By EMILY WAGSTER PETTUS, Associated Press
JACKSON, Miss. (AP) — A central Mississippi sheriff’s department would adopt an “unbiased policing policy” and set new rules about traffic checkpoints and encounters with pedestrians, under a proposed agreement in a racial profiling lawsuit.
Court documents show that attorneys for both the Madison County Sheriff’s Department and the African American plaintiffs are asking U.S. District Judge Carlton Reeves to approve the agreement.
The American Civil Liberties Union of Mississippi filed the lawsuit in 2017, saying officers in the majority-white Jackson suburb have unconstitutionally targeted black drivers and pedestrians in majority-black neighborhoods and have disproportionately subjected them to searches and seizures.
Although 38% of Madison County residents are black, the ACLU said data collected from the county sheriff’s department show that between 2012 and 2017, black residents accounted for more than 70% of arrests and citations by the department.
The proposed consent decree was filed Sept. 23, and Reeves is scheduled to hold a settlement hearing Thursday.
The proposal says the sheriff’s department does not admit to any “unconstitutional, illegal or otherwise improper conduct.”

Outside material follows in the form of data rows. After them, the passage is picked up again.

(* ===== verification/KvmPool.v ===== *)
(** The kernel's virtual address pool in use (src/mm/kvm.rs): boot set-up of the
    page-table tree, allocation and mapping of ranges with their roll-back, and
    tear-down. Table memory is a map from physical address to 64-bit word, as
    in PageTable; the frame allocator is the interface of Frames. TLB
    invalidation carries no modelled state. *)
From Stdlib Require Import ZArith Lia.
From stdpp Require Import base option gmap numbers sets fin_sets list.
From S2P Require Import Prelude FrameAlloc Frames PageTable Vmem Kvm.
Open Scope Z_scope.

Inductive KvmError := KvmOutOfVirtualMemory | OutOfPhysicalFrames.

(** The allocator's singleton, the table memory and the frame allocator. *)
Record Pool (M : Type) := mkPool { p_list : KvmFreeList; p_l1 : Z; p_initialized : bool; p_mem : gmap Z Z; p_frames : M }.
Arguments mkPool {M}. Arguments p_list {M}. Arguments p_l1 {M}. Arguments p_initialized {M}. Arguments p_mem {M}. Arguments p_frames {M}.

Definition read_pte (m : gmap Z Z) (pte_paddr : Z) : Z := arr_peek m pte_paddr.
Definition write_pte (m : gmap Z Z) (pte_paddr raw : Z) : gmap Z Z := <[pte_paddr := raw]> m.

(** * Boot *)

Section Init.
Context {M : Type} (alloc_contiguous : M -> Z -> outcome (option Z * M)).

(** The parent entries of L2 table [l2_idx]. *)
Definition stitch (base l2_idx : Z) (m : gmap Z Z) : outcome (gmap Z Z) :=
  let l2_paddr := base + PAGE_SIZE + l2_idx * PAGE_SIZE in
  let l3_base := base + (1 + KVM_L2_TABLES_COUNT) * PAGE_SIZE in
  let m := write_pte m (base + l2_idx * 8) (new_table l2_paddr) in
  for_range 0 512 (fun sub m =>
    let global_l3_idx := l2_idx * 512 + sub in
    if KVM_L3_TABLES_COUNT <=? global_l3_idx then Ret m
    else Ret (write_pte m (l2_paddr + sub * 8) (new_table (l3_base + global_l3_idx * PAGE_SIZE)))) m.

Definition kvm_init (k : Pool M) (kernel_l0_paddr : Z) : outcome (Pool M) :=
  _ ← assert (negb (p_initialized k));
  x ← alloc_contiguous (p_frames k) KVM_BOOTSTRAP_TABLE_PAGES;
  first_page ← unwrap x.1;
  let base := start_addr first_page in
  m ← for_range 0 (Z.to_nat KVM_BOOTSTRAP_TABLE_PAGES) (fun i m => Ret (zero_table m (base + i * PAGE_SIZE))) (p_mem k);
  m ← for_range 0 (Z.to_nat KVM_L2_TABLES_COUNT) (stitch base) m;
  m ← entry_set m kernel_l0_paddr KVM_L0_INDEX (new_table base);
  Ret (mkPool (p_list k) base true m x.2).
End Init.

(** * Mapping *)

Section Drive.
Context {M : Type} (next_backing : Z -> M -> outcome (result Z KvmError * M)).

Fixpoint drive_map_walk (fuel : nat) (w : KvmMapWalk) (pages_done : Z) (m : gmap Z Z) (s : M)
  : outcome (result unit KvmError * Z * gmap Z Z * M) :=
  match fuel with
  | O => Panic PFuel
  | S fuel' =>
      st ← map_current_step w;
      match st with
      | ReadL1Pte a => w ← map_step_l1 w (read_pte m a); drive_map_walk fuel' w pages_done m s
      | ReadL2Pte a => w ← map_step_l2 w (read_pte m a); drive_map_walk fuel' w pages_done m s
      | ReadL3Pte a => w ← map_step_l3 w (read_pte m a); drive_map_walk fuel' w pages_done m s
      | WantBacking =>
          r ← next_backing pages_done s;
          match r with
          | (Err e, s) => Ret (Err e, pages_done, m, s)
          | (Ok paddr, s) => w ← supply_backing w paddr; drive_map_walk fuel' w pages_done m s
          end
      | WritePagePte a entry => w ← step_pte_written w; drive_map_walk fuel' w (pages_done + 1) (write_pte m a entry) s
      | StepDone => Ret (Ok tt, pages_done, m, s)
      | StepFault => Panic PUnreachable
      end
  end.
End Drive.

(** Five rounds for each page, and the last one. *)
Definition walk_fuel (pages : Z) : nat := 5 * Z.to_nat pages + 1.

(** * Tear-down *)

Section Ops.
Context {M : Type} `{FrameOps M}.

Definition TO_FREE_LEN : nat := 64.

(** The walk of [tear_down_range]; [to_free] holds the frames to give back
    after it. *)
Fixpoint tear_down_walk (fuel : nat) (w : KvmFreeWalk) (dealloc_backing : bool) (m : gmap Z Z) (to_free : list Z) (s : M)
  : outcome (gmap Z Z * list Z * M) :=
  match fuel with
  | O => Panic PFuel
  | S fuel' =>
      st ← free_current_step w;
      match st with
      | FReadL1Pte a => w ← free_step_l1 w (read_pte m a); tear_down_walk fuel' w dealloc_backing m to_free s
      | FReadL2Pte a => w ← free_step_l2 w (read_pte m a); tear_down_walk fuel' w dealloc_backing m to_free s
      | FReadL3Pte a => w ← free_step_l3 w (read_pte m a); tear_down_walk fuel' w dealloc_backing m to_free s
      | ClearPte a backing =>
          let m := write_pte m a 0 in
          x ← (if dealloc_backing then
                 if (length to_free <? TO_FREE_LEN)%nat then Ret (to_free ++ [containing_page backing], s)
                 else s ← fr_dealloc_page s (containing_page backing); Ret (to_free, s)
               else Ret (to_free, s));
          w ← step_pte_cleared w;
          tear_down_walk fuel' w dealloc_backing m x.1 x.2
      | FStepDone => Ret (m, to_free, s)
      | FStepFault => Panic PUnreachable
      end
  end.
(* ===== verification/KvmSafe.v ===== *)
(** Safety of the kernel's virtual address pool: what boot leaves behind, and
    what any sequence of allocations, mappings, frees and unmaps that respects
    the ranges' types sees through the page tables. *)
From Stdlib Require Import ZArith Lia.
From stdpp Require Import base option gmap numbers sets fin_sets list.
From S2P Require Import Prelude FrameAlloc Frames PageTable Vmem Kvm KvmPool.
Open Scope Z_scope.

(** * Clients *)

(** A live range: [OwnedKvmRange], or the [MappedKvmRange] of a page. *)
Inductive Range := Owned (pages : Z) | Mapped (page : Z).

Definition range_pages (r : Range) : Z := match r with Owned n => n | Mapped _ => 1 end.

Inductive KvmCall := KAlloc (pages : Z) | KMap (page : Z) | KFree (kva : Z) | KUnmap (kva : Z).

Section Client.
Context {M : Type} `{FrameOps M}.

(** A caller frees what it was given, once, and by the range's type. *)
Definition client (c : KvmCall) (x : Pool M * gmap Z Range) : outcome (Pool M * gmap Z Range) :=
  let '(k, live) := x in
  match c with
  | KAlloc n => r ← alloc_kernel_pages k n; Ret (r.2, match r.1 with Ok kva => <[kva := Owned n]> live | Err _ => live end)
  | KMap q => r ← map_existing k q; Ret (r.2, match r.1 with Ok kva => <[kva := Mapped q]> live | Err _ => live end)
  | KFree kva =>
      match live !! kva with
      | Some (Owned n) => k ← free_kernel_pages k kva n; Ret (k, delete kva live)
      | _ => Ret x
      end
  | KUnmap kva =>
      match live !! kva with
      | Some (Mapped _) => k ← unmap_existing k kva 1; Ret (k, delete kva live)
      | _ => Ret x
      end
  end.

The policing policy says that people coming in contact with the department must be treated in a “fair, impartial, equitable, and objective manner” without regard to their “race, ethnic background, national origin, gender, gender identity, sexual orientation, religion, socioeconomic status, age, disability, cultural group, or political status.”
Officers would be required to have training about cultural diversity, implicit bias and police-citizen interaction.
The department also would be required to keep records that show the race of those arrested.
The sheriff’s department would have a community advisory board that could accept complaints about the department and forward them to the sheriff. The board could also make recommendations to the sheriff. In June 2018, the department said Sheriff Randy Tucker had established a community advisory group, made up of black and white citizens.
The proposed agreement also says traffic checkpoints could not be conducted within one-quarter mile (less than a half kilometer) of specific housing complexes where the lawsuit said residents and visitors had been stopped and searched a disproportionate number of times.
“Conduct checkpoints only for constitutionally acceptable purposes,” the proposal says. “Checkpoints or roadblocks shall not be conducted for purposes of general crime control or deterrence, narcotics interdiction or to check for outstanding warrants.”
The ACLU said when it filed the lawsuit that the eight plaintiffs had been “unconstitutionally stopped, searched, or arrested … sometimes violently, while they were merely walking to work, driving in their neighborhood, celebrating with family or just spending time in their own homes.”
The proposed settlement in Madison County comes weeks after south Mississippi’s Hancock County settled a separate racial profiling lawsuit that was filed in 2018 by a family of Native American and Mexican heritage. Under that agreement, the Hancock County Sheriff’s Department also did not admit to any wrongdoing, but it agreed to set new policies that limit officers’ use of race or national origin as a reason to stop and question people.
Plaintiffs in the Hancock County case were represented by the Southern Poverty Law Center and the Mississippi Center for Justice. The lawsuit said the family was detained for hours and underwent “extensive interrogation, threats and multiple unlawful searches because of their perceived race, ethnicity and national origin.”